DIY AI Infrastructure Build Your Own Privacy-Preserving AI at Home
AI Summary
Title: Building Your Own AI Model Hosting System
- Introduction to AI and Personalization
- AI is increasingly accessible and can understand natural language.
- Example: Chatbots can provide information on car choices (e.g., gas vs hybrid vs EV).
- Learning to host AI can enhance DIY projects.
- Personal Infrastructure Setup
- Robert Murray hosts AI models like Llama 3 and IBM’s Granite at home.
- High-level overview of his system:
- Operating System: Windows 11 with WSL2 (Windows Subsystem for Linux).
- Virtualization: Docker for container management.
- AI Model Acquisition
- Models downloaded from Ollama.com.
- Examples of models used: Granite and Llama.
- User Interface and Remote Access
- UI managed through Open WebUI for easy interaction.
- Remote access via a VPN configured with a personal domain, allowing access from anywhere.
- System Requirements
- Recommended RAM: At least 8GB (actual use: 96GB).
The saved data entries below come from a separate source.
Lemma on_dir_spec {A} (h : dir_handle) (m : ST (dj_state D) A) s Q : returns m (Dj (vol_of s (snd h)) (set_fn (replicate 12 0) (fst h))) Q ->
  returns (on_dir h m) s (fun '(a, p') s' => exists v', s' = put_vol (snd h) v' s /\ Q a (Dj v' p')).
Proof.
  intros R. unfold on_dir. eapply returns_mono; [apply on_obj_spec, with_dir_spec; eapply returns_bind; [exact R|]|].
  - intros a s1 HQ. eapply returns_step; [reflexivity|]. apply returns_ret. instantiate (1 := fun '(a, p) v => Q a (Dj v p)). by destruct s1.
  - by intros [a p'] s' (v' & -> & HQ); exists v'.
Qed.

(** What is left to list. *)
Definition left_of (f : FATFS) L t (i : option Z) : list (list Z) := match i with Some i => drop (Z.to_nat i) (dirents f L t) | None => [] end.

(** What a call of [f_readdir] does on the directory. *)
Definition item_read v p L t i x (r : Z * option FILINFO) (s' : dj_state D) : Prop :=
  exists v' p', s' = Dj v' p' /\ vol_rep v' L /\ window_moved (fs v) (fs v') /\ same_name p p' /\
  match next_shown false (left_of (fs v) L t i) with
  | Some k => exists e i', left_of (fs v) L t i !! k = Some e /\ r = (FR_OK, Some (ent_info e)) /\ at_or_end (fs v') t i' p' /\ left_of (fs v') L t i' = drop (S k) (left_of (fs v) L t i)
  | None => r = (FR_OK, Some (Filinfo (i_fsize x) (i_fdate x) (i_ftime x) (i_fattrib x) [])) /\ at_or_end (fs v') t None p'
  end.

Lemma report_end v p x : returns (report_item FR_NO_FILE x) (Dj v p) (fun r s' => r = (FR_OK, Some (Filinfo (i_fsize x) (i_fdate x) (i_ftime x) (i_fattrib x) [])) /\ s' = Dj v (set_sect 0 p)).
Proof.
  unfold report_item. eapply returns_step; [reflexivity|]. change (FR_OK =? FR_OK) with true. cbv iota. do 2 (eapply returns_step; [reflexivity|]). cbv zeta. cbn [dobj dvol].
  eapply returns_bind; [by apply dir_next_end|]. intros r s' [-> ->]. eapply returns_step; [reflexivity|]. apply returns_ret. unfold get_fileinfo. cbn [sect set_sect dir]. change (0 =? 0) with true. cbn [negb].
  by destruct (dir p).
Qed.

Lemma item_spec v p L t i x : vol_rep v L -> placed (fs v) L (d_sclust p) t -> at_or_end (fs v) t i p ->
  returns (let! res := dir_read false in report_item res x) (Dj v p) (item_read v p L t i x).
Proof.
  intros R P A. destruct i as [i|]; cbn [at_or_end] in A.
  - destruct A as [Hi A]. eapply returns_bind; [by apply (dir_read_spec false v p L t i)|]. intros r s' (v1 & p1 & -> & R1 & W1 & N1 & F & Fe).
    unfold item_read. cbn [left_of]. unfold read_to in F. destruct (next_shown _ _) as [k|] eqn:Ek.
    + destruct F as (-> & A1 & Sh & Hk). unfold report_item. cbn [Z.eqb FR_OK FR_NO_FILE]. eapply returns_step; [reflexivity|]. change (FR_OK =? FR_OK) with true. cbv iota. do 2 (eapply returns_step; [reflexivity|]). cbn [dobj dvol]. cbv zeta.
      pose proof (place_same _ _ (proj1 W1)) as (S1 & S2 & _ & P1 & D1 & Es). assert (Hk1 : 0 <= i + Z.of_nat k < t_entries (fs v1) t) by (unfold t_entries in *; rewrite S1; lia).
      assert (P2 : placed (fs v1) L (d_sclust p1) t) by (destruct N1 as (_ & -> & _); auto).
      assert (Ns : sect p1 <> 0).
      { destruct A1 as (_ & -> & _). destruct (directory_sector _ _ _ _ (proj1 R) P ((i + Z.of_nat k) / 16)); [|lia]. unfold t_entries in Hk1. rewrite S1 in Hk1. split; [apply Z.div_pos; lia|apply Z.div_lt_upper_bound; lia]. }
      rewrite (dir_info v1 p1 t L _ x Sh (D1 _ _ _ A1)) by (done || lia).
      eapply returns_bind; [apply (dir_next_spec v1 p1 L t (i + Z.of_nat k) false R1 P2 (D1 _ _ _ A1) Hk1 ltac:(done))|]. intros r s' (v2 & p2 & -> & R2 & W2 & N2 & Hr).
      pose proof (place_same _ _ (proj1 W2)) as (S3 & _ & _ & _ & D2 & Es2).
      assert (El : drop (Z.to_nat i) (dirents (fs v) L t) !! k = Some (dirent (fs v1) L t (i + Z.of_nat k))).
      { rewrite <- Es, lookup_drop. unfold dirents. rewrite list_lookup_fmap, lookup_seqZ_lt by lia. cbn. do 2 f_equal. lia. }
      assert (Ed : forall j, j = i + Z.of_nat k + 1 -> drop (Z.to_nat j) (dirents (fs v2) L t) = drop (S k) (drop (Z.to_nat i) (dirents (fs v) L t))).
      { intros j ->. rewrite Es2, Es, drop_drop. f_equal. lia. }
      destruct (Z.ltb_spec (i + Z.of_nat k + 1) (t_entries (fs v1) t)) as [Lt|Ge].
      * destruct Hr as [-> A2]. cbn [Z.eqb FR_OK FR_NO_FILE]. eapply returns_step; [reflexivity|]. apply returns_ret. exists v2, p2. split_and!; [done|done|by eapply window_moved_trans|by eapply same_name_trans|].
        eexists _, (Some (i + Z.of_nat k + 1)). split; [exact El|]. split; [done|]. split; [|by apply Ed]. split; [unfold t_entries in *; rewrite S3; lia|by apply D2].
      * rewrite Hr. eapply returns_step; [reflexivity|]. apply returns_ret. eexists v2, _. split; [reflexivity|]. split; [done|]. split; [by eapply window_moved_trans|]. split; [by eapply same_name_trans|].
        eexists _, None. split; [exact El|]. split; [done|]. split; [done|]. cbn [left_of]. rewrite <- (Ed _ eq_refl). symmetry. apply drop_ge. rewrite dirents_length; unfold t_entries in *; rewrite ?S3; lia.
    + rewrite F. eapply returns_mono; [apply report_end|]. intros r' s' [-> ->]. eexists v1, _. split; [reflexivity|]. split_and!; try done; apply N1.
  - eapply returns_bind; [by apply dir_read_end|]. intros r s' [-> ->]. eapply returns_mono; [apply report_end|]. intros r' s' [-> ->]. eexists v, _. split; [reflexivity|].
    split; [done|]. split; [apply window_moved_refl|]. split; [done|]. cbn [left_of next_shown]. done.
Qed.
- Recommended storage: Minimum of 1TB.
- Model sizes varied, between 7 to 14 billion parameters; larger sizes (up to 70 billion) might be slow.
- GPUs: Having GPUs is beneficial, though initial setup was without them.
- Document Management
- Uses a NAS for document storage, allowing secure interaction with personal documents without uploading to cloud servers.
- Security Considerations
- Complete control of infrastructure increases data privacy.
- Open source components mitigate proprietary risks and enhance security visibility.
- Multi-factor authentication adds a layer of security for remote access.
- Conclusion
- The ability to run complex AI models on personal hardware reflects evolving technology.
- Encourages hands-on exploration of technology while ensuring data security.